[Collected data]
------------------------------------

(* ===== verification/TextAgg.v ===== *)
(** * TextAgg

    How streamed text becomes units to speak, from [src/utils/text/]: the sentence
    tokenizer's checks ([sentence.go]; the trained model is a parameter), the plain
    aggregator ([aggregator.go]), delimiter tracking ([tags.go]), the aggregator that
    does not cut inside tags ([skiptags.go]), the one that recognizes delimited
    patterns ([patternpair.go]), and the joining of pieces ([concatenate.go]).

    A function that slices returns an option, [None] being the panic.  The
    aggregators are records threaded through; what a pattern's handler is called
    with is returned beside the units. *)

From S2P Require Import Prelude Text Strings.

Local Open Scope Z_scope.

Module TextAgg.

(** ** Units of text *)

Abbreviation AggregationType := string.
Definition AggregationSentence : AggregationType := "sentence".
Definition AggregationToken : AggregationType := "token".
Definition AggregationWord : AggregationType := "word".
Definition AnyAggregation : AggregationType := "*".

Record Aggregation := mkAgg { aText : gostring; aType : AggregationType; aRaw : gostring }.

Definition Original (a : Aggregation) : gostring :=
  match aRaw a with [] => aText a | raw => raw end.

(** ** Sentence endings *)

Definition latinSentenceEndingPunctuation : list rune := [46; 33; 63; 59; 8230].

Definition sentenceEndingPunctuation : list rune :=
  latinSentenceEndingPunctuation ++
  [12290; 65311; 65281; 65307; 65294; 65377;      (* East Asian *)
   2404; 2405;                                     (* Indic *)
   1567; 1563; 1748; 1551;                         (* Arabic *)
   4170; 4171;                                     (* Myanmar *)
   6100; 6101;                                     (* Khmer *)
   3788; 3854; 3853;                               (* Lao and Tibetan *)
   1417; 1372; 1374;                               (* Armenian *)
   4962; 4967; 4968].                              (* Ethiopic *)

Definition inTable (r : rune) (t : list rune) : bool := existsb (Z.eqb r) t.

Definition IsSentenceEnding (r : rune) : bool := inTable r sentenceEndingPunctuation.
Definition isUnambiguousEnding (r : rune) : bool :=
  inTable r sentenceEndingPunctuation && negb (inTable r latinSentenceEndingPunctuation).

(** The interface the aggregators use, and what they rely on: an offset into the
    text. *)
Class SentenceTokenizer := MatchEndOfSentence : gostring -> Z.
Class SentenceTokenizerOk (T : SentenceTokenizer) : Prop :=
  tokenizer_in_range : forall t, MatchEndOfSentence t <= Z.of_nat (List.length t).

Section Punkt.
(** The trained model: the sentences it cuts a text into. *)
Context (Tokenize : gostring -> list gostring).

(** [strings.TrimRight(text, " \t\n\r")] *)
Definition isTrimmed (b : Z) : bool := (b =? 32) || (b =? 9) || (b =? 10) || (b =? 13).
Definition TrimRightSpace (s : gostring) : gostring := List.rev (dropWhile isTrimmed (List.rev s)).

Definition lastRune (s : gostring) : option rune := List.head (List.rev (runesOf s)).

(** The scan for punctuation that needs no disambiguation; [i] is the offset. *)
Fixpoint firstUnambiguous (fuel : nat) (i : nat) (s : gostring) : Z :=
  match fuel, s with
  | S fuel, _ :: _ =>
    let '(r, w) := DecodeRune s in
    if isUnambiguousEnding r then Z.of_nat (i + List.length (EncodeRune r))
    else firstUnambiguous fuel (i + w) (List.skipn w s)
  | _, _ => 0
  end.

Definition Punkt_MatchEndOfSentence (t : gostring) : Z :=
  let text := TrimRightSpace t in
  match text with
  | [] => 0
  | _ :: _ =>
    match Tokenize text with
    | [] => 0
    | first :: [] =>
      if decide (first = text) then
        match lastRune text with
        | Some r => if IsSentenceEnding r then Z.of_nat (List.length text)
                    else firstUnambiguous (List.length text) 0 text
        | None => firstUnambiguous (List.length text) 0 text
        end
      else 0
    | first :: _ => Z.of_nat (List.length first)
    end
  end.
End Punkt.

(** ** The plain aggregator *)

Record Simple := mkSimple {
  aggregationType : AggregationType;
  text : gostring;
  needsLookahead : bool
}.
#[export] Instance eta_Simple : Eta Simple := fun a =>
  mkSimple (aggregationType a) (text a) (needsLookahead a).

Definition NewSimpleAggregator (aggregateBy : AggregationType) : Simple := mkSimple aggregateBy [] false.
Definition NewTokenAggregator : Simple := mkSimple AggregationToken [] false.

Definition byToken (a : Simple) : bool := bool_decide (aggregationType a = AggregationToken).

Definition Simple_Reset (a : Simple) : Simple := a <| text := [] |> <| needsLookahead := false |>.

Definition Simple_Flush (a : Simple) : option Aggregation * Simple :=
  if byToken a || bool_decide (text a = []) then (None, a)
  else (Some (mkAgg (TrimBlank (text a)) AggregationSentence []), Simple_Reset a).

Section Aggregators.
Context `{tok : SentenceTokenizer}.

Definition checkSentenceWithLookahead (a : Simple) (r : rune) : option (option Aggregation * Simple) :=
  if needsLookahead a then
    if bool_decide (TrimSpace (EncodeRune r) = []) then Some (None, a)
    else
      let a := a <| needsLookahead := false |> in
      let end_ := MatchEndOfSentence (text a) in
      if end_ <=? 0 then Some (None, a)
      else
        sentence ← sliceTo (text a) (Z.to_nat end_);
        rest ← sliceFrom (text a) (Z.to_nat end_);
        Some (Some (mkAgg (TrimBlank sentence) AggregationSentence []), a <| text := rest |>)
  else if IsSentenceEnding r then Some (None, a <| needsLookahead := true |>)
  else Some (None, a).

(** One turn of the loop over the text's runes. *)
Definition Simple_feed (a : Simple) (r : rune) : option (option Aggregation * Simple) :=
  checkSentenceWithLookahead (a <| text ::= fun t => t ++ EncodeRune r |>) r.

------------------------------------

- _Exercise_
Beginning at the top of the records above, transcribe each line exactly up to and including the line that holds "Definition AggregationWord : AggregationType".

- _Result below_
(* ===== verification/TextAgg.v ===== *)
(** * TextAgg

    How streamed text becomes units to speak, from [src/utils/text/]: the sentence
    tokenizer's checks ([sentence.go]; the trained model is a parameter), the plain
    aggregator ([aggregator.go]), delimiter tracking ([tags.go]), the aggregator that
    does not cut inside tags ([skiptags.go]), the one that recognizes delimited
    patterns ([patternpair.go]), and the joining of pieces ([concatenate.go]).

    A function that slices returns an option, [None] being the panic.  The
    aggregators are records threaded through; what a pattern's handler is called
    with is returned beside the units. *)

From S2P Require Import Prelude Text Strings.

Local Open Scope Z_scope.

Module TextAgg.

(** ** Units of text *)

Abbreviation AggregationType := string.
Definition AggregationSentence : AggregationType := "sentence".
Definition AggregationToken : AggregationType := "token".
Definition AggregationWord : AggregationType := "word".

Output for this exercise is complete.